More photos from the weekend, just to get them off the iPhone and into the world.
Alex is the only property owner on his little lake who lets his shoreline remain more or less natural. “Frogs live in there,” he said. How could he mow a frog’s house? Thanks, iPhone, for your panorama option:
You can click it to big it.
Alex also has a stray cat who has taken to more or less permanent residency in his gardens, killing rodents as her rent. Her name is Sissy, and don’t let Alex tell you it’s really Pussy, because it’s Sissy. Here she is:
Sissy. Sissy the cat.
You guys have been so good about posting links I feel like I can’t bring you anything you haven’t seen yet. But I have a little.
From the WashPost, Gene Weingarten sends an open letter to his new boss:
Back in 1982, when I was an editor at Tropic, the Miami Herald’s Sunday magazine, the publisher asked us to run a story on our cover about the winners of The Silver Knight award, which was given out every year at a gala to the most promising high school seniors in the Miami area. The Silver Knights were a fine and noble enterprise, but the event was run and financed by Knight-Ridder, the corporate owners of The Miami Herald; Herald stories about the Silver Knight awards were inevitably uncritical, nakedly celebratory, and drenched in self-promotion. We at Tropic declined to run the story of the awards on the grounds that we were a small magazine trying to establish a feisty, pugnacious identity, and being a corporate suckup toady lickspittle didn’t fit in with our plans. The publisher glowered, muttered something about insubordination, and steered the story to another, less visible section of the paper. We went unpunished.
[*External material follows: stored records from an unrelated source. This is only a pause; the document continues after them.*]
(** [op_queue] is what was posted, each with its origin: the timer and the reading
    of the clock that made it due, or a direct call. *)
Record scheduler : Type := mkScheduler {
  objects : gmap Z timer;
  timers : list Z;
  op_queue : list (option (Z * nat) * dispatch_op);
  op_event : Event.event;
  schedule_event : Event.event;
  reads : nat
}.

Definition start : scheduler := mkScheduler ∅ [] [] (Event.mkEvent 0) (Event.mkEvent 0) 0.

Section Clock.

Context (clk : nat -> Z).

Definition with_object (s : scheduler) (a : Z) (t : timer) : scheduler :=
  mkScheduler (<[a := t]> (objects s)) (timers s) (op_queue s) (op_event s) (schedule_event s) (reads s).

Definition with_timers (s : scheduler) (l : list Z) : scheduler :=
  mkScheduler (objects s) l (op_queue s) (op_event s) (schedule_event s) (reads s).

Definition with_reads (s : scheduler) (k : nat) : scheduler :=
  mkScheduler (objects s) (timers s) (op_queue s) (op_event s) (schedule_event s) k.

(** [util::clock()] *)
Definition clock (s : scheduler) : Z * scheduler := (clk (reads s), with_reads s (S (reads s))).

(** [dispatch]: post the operation and set the event. *)
Definition dispatch (s : scheduler) (origin : option (Z * nat)) (op : dispatch_op) : scheduler :=
  mkScheduler (objects s) (timers s) (op_queue s ++ [(origin, op)]) (Event.set (op_event s)) (schedule_event s) (reads s).

(** [timer::timer] and [timer::set_timer] *)
Definition new_timer : timer := mkTimer 0 0 0 0 false 0.

Definition set_timer (t : timer) (obj cb param timeout : Z) (repeat : bool) : timer :=
  mkTimer obj cb param (if timeout <=? 0 then 1 else timeout) repeat 0.

Definition attach_timer (s : scheduler) (a : Z) : option scheduler :=
  t ← objects s !! a;
  let '(now, s1) := clock s in
  let s2 := with_object s1 a (with_next t (now + t_timeout t)) in
  Some (mkScheduler (objects s2) (timers s2 ++ [a]) (op_queue s2) (op_event s2) (Event.set (schedule_event s2)) (reads s2)).

(** The first entry that is the timer is erased. *)
Fixpoint erase_first (a : Z) (l : list Z) : list Z :=
  match l with
  | [] => []
  | b :: l' => if b =? a then l' else b :: erase_first a l'
  end.

Definition detach_timer (s : scheduler) (a : Z) : scheduler := with_timers s (erase_first a (timers s)).

Definition fire_timer (s : scheduler) (a : Z) : option scheduler :=
  t ← objects s !! a;
  let s1 := dispatch s None (op_of t) in
  let '(now, s2) := clock s1 in
  Some (with_object s2 a (with_next t (now + t_timeout t))).

(** [timer::start], [timer::reset] and [timer::fire] *)
Definition timer_start (s : scheduler) (a : Z) : option scheduler := attach_timer (detach_timer s a) a.
Definition timer_reset (s : scheduler) (a : Z) : scheduler := detach_timer s a.
Definition timer_fire (s : scheduler) (a : Z) : option scheduler := fire_timer s a.

(** [timer::~timer]: the object is gone when it was reset. *)
Definition timer_delete (s : scheduler) (a : Z) : scheduler :=
  let s1 := timer_reset s a in
  mkScheduler (delete a (objects s1)) (timers s1) (op_queue s1) (op_event s1) (schedule_event s1) (reads s1).

(** The body of the loop of [check_timers] for the timer at [a]; the result says
    whether it stays in the list. *)
Definition check_timer (s : scheduler) (a : Z) : option (bool * scheduler) :=
  t ← objects s !! a;
  let '(due, s1) :=
    (if 0 <? next_fire_time t then let '(now, s1) := clock s in (next_fire_time t <? now, s1) else (false, s)) in
  let '(t1, s2) :=
    (if due then (with_next t 0, with_object (dispatch s1 (Some (a, reads s)) (op_of t)) a (with_next t 0)) else (t, s1)) in
  if next_fire_time t1 =? 0 then
    if t_repeat t1 then
      let '(now, s3) := clock s2 in Some (true, with_object s3 a (with_next t1 (now + t_timeout t1)))
    else Some (false, s2)
  else Some (true, s2).

(** The loop: [kept] are the timers before the index, [rest] those from it on. *)
Fixpoint check_loop (s : scheduler) (kept rest : list Z) : option scheduler :=
  match rest with
  | [] => Some (with_timers s kept)
  | a :: rest' =>
      r ← check_timer s a;
      let '(keep, s1) := (r : bool * scheduler) in
      check_loop s1 (if keep then kept ++ [a] else kept) rest'
  end.

(** [check_timers] with what it returns. *)
Definition check_timers (s : scheduler) : option (Z * scheduler) :=
  s1 ← check_loop s [] (timers s);
  Some (size (timers s1), s1).

(** ** Runs *)

Inductive action : Type :=
| New (a : Z)
| SetTimer (a obj cb param timeout : Z) (repeat : bool)
| Start (a : Z)
| Reset (a : Z)
| Fire (a : Z)
| Delete (a : Z)
| Dispatch (op : dispatch_op)
| Tick.

#[export] Instance dispatch_op_eq_dec : EqDecision dispatch_op.
Proof. solve_decision. Defined.

#[export] Instance action_eq_dec : EqDecision action.
Proof. solve_decision. Defined.

Definition step (x : action) (s : scheduler) : option scheduler :=
  match x with
  | New a => match objects s !! a with None => Some (with_object s a new_timer) | Some _ => None end
  | SetTimer a obj cb param timeout repeat =>
      t ← objects s !! a; Some (with_object s a (set_timer t obj cb param timeout repeat))
  | Start a => timer_start s a
  | Reset a => Some (timer_reset s a)
  | Fire a => timer_fire s a
  | Delete a => _ ← objects s !! a; Some (timer_delete s a)
  | Dispatch op => Some (dispatch s None op)
  | Tick => snd <$> check_timers s
  end.

Fixpoint run (l : list action) (s : scheduler) : option scheduler :=
  match l with
  | [] => Some s
  | x :: l' => s' ← step x s; run l' s'
  end.

(** The timer an action is about. *)
Definition target (x : action) : option Z :=
  match x with
  | New a | SetTimer a _ _ _ _ _ | Start a | Reset a | Fire a | Delete a => Some a
  | Dispatch _ | Tick => None
  end.

(** ** What holds of every state *)

Context (clk_mono : forall i j, (i <= j)%nat -> clk i <= clk j) (clk_pos : 0 < clk 0).

Record wf (s : scheduler) : Prop := {
  wf_nodup : NoDup (timers s);
  wf_objects : forall a, a ∈ timers s -> is_Some (objects s !! a);
  wf_times : forall a t, objects s !! a = Some t -> 0 <= next_fire_time t /\ 0 <= t_timeout t
}.

Lemma clk_positive k : 0 < clk k.
Proof. pose proof (clk_mono 0 k ltac:(lia)). lia. Qed.
(* ===== verification/DbPool.v ===== *)
(** * The pool of database connections: [unidbpool.cpp] and [dbscope.cpp] of [library/database/src]

    A vector of connections, each idle, in use or broken, that threads take and give
    back under a mutex; a thread of the pool closes and opens them all again once a
    day, whether they are out or not.  Connections are objects on a heap and the vector
    and the users hold their addresses: a call that follows an address that was deleted
    has no result.  What the database answers (a connection is made or not, is still
    connected or not) is an argument of each call. *)

From S2P Require Import Prelude.

Module DbPool.

Inductive STATUS : Type := USE | IDLE | EXCEPTION.

#[export] Instance STATUS_eq_dec : EqDecision STATUS.
Proof. solve_decision. Defined.

(** The pool: its connections on the heap by address, the vector with null for
    entries that were released, the database object and all database objects that
    are allocated. *)
Record pool : Type := mkPool {
  instances : gmap Z STATUS;
  next : Z;
  m_vec_conn : list (option Z);
  m_nconns : nat;
  db_ : option Z;
  databases : gset Z
}.

Definition with_instances (p : pool) (h : gmap Z STATUS) : pool :=
  mkPool h (next p) (m_vec_conn p) (m_nconns p) (db_ p) (databases p).

Definition with_vec (p : pool) (v : list (option Z)) : pool :=
  mkPool (instances p) (next p) v (m_nconns p) (db_ p) (databases p).

Definition with_db (p : pool) (d : option Z) (ds : gset Z) : pool :=
  mkPool (instances p) (next p) (m_vec_conn p) (m_nconns p) d ds.

Definition set_status (p : pool) (a : Z) (st : STATUS) : pool := with_instances p (<[a := st]> (instances p)).

(** The constructor. *)
Definition db_conn_pool : pool := mkPool ∅ 0 [] 5 None ∅.

(** [createconn]: null when the connection cannot be made, else its address. *)
Definition createconn (init_conn : bool) (p : pool) : option Z * pool :=
  let a := next p in
  let p1 := mkPool (instances p) (next p + 1) (m_vec_conn p) (m_nconns p) (db_ p) (databases p) in
  if init_conn then (Some a, set_status p1 a IDLE) else (None, p1).

(** The loop of [init_db_conn], [inits] says which connections can be made. *)
Fixpoint fill (inits : list bool) (p : pool) : pool :=
  match inits with
  | [] => p
  | b :: bs =>
      match createconn b p with
      | (Some a, p1) => fill bs (with_vec p1 (m_vec_conn p1 ++ [Some a]))
      | (None, p1) => fill bs p1
      end
  end.

(** [init_db_conn] with what it returns; [open] is what opening the database returned. *)
Definition init_db_conn (open : Z) (inits : list bool) (p : pool) : Z * pool :=
  let p1 := with_vec p [] in
  let d := next p1 in
  let p2 := mkPool (instances p1) (next p1 + 1) (m_vec_conn p1) (m_nconns p1) (Some d) ({[d]} ∪ databases p1) in
  if negb (open =? 0) then (open, with_db p2 None (databases p2 ∖ {[d]}))
  else
    let p3 := fill (take (m_nconns p2) inits) p2 in
    (if 0 <? size (m_vec_conn p3) then 0 else -1, p3).

(** [init] up to the start of the thread. *)
Definition init (nconns : nat) (open : Z) (inits : list bool) (p : pool) : Z * pool :=
  init_db_conn open inits (mkPool (instances p) (next p) (m_vec_conn p) nconns (db_ p) (databases p)).

(** The first loop of [getconn]: the first idle connection that is connected; those
    before it that are not connected are marked. *)
Fixpoint scan (connected : Z -> bool) (v : list (option Z)) (p : pool) : option (option Z * pool) :=
  match v with
  | [] => Some (None, p)
  | None :: v' => scan connected v' p
  | Some a :: v' =>
      st ← instances p !! a;
      if bool_decide (st = IDLE) then
        if negb (connected a) then scan connected v' (set_status p a EXCEPTION)
        else Some (Some a, set_status p a USE)
      else scan connected v' p
  end.

(** The second loop: up to five attempts at a new connection. *)
Fixpoint attempts (inits : list bool) (p : pool) : option Z * pool :=
  match inits with
  | [] => (None, p)
  | b :: bs =>
      match createconn b p with
      | (Some a, p1) => (Some a, with_vec (set_status p1 a USE) (m_vec_conn p1 ++ [Some a]))
      | (None, p1) => attempts bs p1
      end
  end.

Definition getconn (connected : Z -> bool) (inits : list bool) (p : pool) : option (option Z * pool) :=
  r ← scan connected (m_vec_conn p) p;
  match (r : option Z * pool) with
  | (Some a, p1) => Some (Some a, p1)
  | (None, p1) => Some (attempts (take 5 inits) p1)
  end.

(** The loop of [retconn]: every entry that is the connection becomes idle. *)
Definition mark_idle (a : Z) (v : list (option Z)) (p : pool) : pool :=
  if bool_decide (Some a ∈ v) then set_status p a IDLE else p.

(** [retconn]: the connection is asked for its transaction first.  The answer says
    whether a transaction that was open could not be rolled back. *)
Definition retconn (in_transaction rollback : bool) (a : option Z) (p : pool) : option (bool * pool) :=
  match a with
  | None => Some (false, p)
  | Some a =>
      _ ← instances p !! a;
      Some (in_transaction && negb rollback, mark_idle a (m_vec_conn p) p)
  end.
(* ===== verification/ShakeHand.v ===== *)
(** * The WebSocket handshake of eco ([net/protocol/WebSocketShakeHand.h], [codec/base64.cpp])

    [Codec]: the base64 encoder and decoder of [codec/base64.cpp].  [WebSocketShakeHand]: the
    search of the key among the header lines, the answer of the server, and the test of the client.
    The digest is that of [Sha1], the strings are those of [EcoString]. *)

From Stdlib Require Import String.
From S2P Require Import Prelude CLib Net Base64 Util EcoString Sha1.

Module Codec.

Definition base64_chars : list Z := str "ABCDEFGHIJKLMNOPQRSTUVWXYZabcdefghijklmnopqrstuvwxyz0123456789+/".

Definition isalnum (c : Z) : bool :=
  ((48 <=? c) && (c <=? 57)) || ((65 <=? c) && (c <=? 90)) || ((97 <=? c) && (c <=? 122)).

Definition is_base64 (c : Z) : bool := isalnum c || (c =? 43) || (c =? 47).

Definition char_of (v : Z) : Z := nth (Z.to_nat v) base64_chars 0.

(** [base64_chars.find(c)]; [npos] when it is not there. *)
Fixpoint find_char (l : list Z) (pos c : Z) : Z :=
  match l with
  | [] => 2 ^ 64 - 1
  | x :: l' => if x =? c then pos else find_char l' (pos + 1) c
  end.

Definition value_of (c : Z) : Z := u8 (find_char base64_chars 0 c).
Wikipedia tells me that one of the Silver Knight winners that year was little Jeffrey Bezos of Miami Palmetto High School. Haha.
You and I briefly crossed paths as younger men, and I dissed you. I guess it’s clear who won that race.
We had a similar award at the News ‘n’ Sentinel, the Sterling Sentinel award, but not even one section that could get out of the self-promotional story-writing.
Rembert Browne visits Detroit. I’m a little tired of these pieces, but OK. His heart is in the right place.
Having endured only one episode of “To Catch a Predator,” and learning to my horror that it was part of a long-running series, and finding myself in the very uncomfortable position of feeling sorry for some of these poor saps, all I can say is: This couldn’t have happened to a nicer guy.
Late night, early morning. Let’s all have a good Wednesday.